**Aim of the exercise:**
Report the count of lines with "content" in the data below, and no other words.

(Records drawn from a dataset)
□ □ □ □

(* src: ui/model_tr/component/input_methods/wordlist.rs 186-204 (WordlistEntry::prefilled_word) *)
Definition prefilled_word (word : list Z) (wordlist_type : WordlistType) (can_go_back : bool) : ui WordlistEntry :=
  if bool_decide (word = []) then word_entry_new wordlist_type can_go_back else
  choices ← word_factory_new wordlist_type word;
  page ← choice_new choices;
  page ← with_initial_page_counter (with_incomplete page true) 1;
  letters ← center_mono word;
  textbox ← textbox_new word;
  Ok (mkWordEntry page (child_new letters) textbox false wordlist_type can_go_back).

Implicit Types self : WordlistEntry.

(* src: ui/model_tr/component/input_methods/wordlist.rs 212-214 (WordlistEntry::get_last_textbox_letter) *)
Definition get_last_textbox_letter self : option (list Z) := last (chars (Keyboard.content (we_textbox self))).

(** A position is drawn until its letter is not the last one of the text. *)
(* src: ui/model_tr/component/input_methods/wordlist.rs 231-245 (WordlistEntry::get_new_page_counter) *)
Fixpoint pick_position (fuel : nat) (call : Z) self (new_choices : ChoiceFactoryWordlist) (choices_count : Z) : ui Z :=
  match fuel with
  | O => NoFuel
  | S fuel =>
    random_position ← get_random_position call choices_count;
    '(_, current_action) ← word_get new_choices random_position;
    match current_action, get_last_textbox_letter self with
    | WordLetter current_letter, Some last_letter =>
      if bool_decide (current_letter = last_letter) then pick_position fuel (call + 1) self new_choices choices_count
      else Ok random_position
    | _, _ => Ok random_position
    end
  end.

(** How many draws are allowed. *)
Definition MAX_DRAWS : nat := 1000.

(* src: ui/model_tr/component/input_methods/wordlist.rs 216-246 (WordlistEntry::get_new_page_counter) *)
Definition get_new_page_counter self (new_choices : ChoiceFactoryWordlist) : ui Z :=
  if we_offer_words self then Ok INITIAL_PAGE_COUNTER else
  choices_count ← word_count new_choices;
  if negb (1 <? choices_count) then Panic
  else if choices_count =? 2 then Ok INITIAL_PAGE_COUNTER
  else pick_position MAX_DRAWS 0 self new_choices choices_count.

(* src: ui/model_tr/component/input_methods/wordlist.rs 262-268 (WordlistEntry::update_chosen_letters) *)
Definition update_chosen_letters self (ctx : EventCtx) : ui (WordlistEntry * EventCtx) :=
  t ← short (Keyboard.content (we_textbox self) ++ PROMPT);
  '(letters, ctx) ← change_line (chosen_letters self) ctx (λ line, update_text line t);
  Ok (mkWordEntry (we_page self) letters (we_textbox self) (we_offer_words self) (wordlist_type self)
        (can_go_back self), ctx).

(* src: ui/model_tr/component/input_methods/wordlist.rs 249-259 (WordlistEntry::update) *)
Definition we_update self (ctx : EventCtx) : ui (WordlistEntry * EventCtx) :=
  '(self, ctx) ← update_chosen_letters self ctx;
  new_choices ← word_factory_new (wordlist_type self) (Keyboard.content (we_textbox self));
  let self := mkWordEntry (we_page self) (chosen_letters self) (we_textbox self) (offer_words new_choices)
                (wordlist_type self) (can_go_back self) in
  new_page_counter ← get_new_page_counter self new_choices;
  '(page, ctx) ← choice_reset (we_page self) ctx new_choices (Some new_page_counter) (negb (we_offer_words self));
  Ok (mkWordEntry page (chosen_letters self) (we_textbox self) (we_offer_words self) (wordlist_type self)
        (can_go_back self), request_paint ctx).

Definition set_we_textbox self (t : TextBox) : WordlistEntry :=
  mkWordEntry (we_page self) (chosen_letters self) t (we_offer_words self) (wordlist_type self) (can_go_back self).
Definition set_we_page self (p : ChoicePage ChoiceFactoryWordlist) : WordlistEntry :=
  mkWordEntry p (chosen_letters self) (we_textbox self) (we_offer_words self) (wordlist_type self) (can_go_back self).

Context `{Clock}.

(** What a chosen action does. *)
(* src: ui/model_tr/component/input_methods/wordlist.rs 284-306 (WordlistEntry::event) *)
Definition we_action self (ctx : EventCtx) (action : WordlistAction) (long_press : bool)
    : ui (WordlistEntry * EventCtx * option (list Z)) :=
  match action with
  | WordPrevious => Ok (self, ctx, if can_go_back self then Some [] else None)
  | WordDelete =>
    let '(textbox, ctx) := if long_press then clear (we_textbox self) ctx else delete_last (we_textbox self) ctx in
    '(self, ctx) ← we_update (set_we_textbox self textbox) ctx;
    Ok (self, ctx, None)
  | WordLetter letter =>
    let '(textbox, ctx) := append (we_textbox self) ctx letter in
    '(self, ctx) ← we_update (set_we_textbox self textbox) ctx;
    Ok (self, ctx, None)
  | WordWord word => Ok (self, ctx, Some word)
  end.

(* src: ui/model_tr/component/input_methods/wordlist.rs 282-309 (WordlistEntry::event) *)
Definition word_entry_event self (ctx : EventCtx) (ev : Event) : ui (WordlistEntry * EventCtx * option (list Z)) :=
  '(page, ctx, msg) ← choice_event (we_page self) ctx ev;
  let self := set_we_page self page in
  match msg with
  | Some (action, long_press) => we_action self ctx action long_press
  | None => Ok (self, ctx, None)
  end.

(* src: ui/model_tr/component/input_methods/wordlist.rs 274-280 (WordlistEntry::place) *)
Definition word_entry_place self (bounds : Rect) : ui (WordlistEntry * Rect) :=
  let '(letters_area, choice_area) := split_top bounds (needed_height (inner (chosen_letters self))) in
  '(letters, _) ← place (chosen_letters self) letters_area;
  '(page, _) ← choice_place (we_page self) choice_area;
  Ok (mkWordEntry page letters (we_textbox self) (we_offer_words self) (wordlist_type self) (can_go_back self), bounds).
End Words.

□ □ □ □

**Answer for this exercise:**
3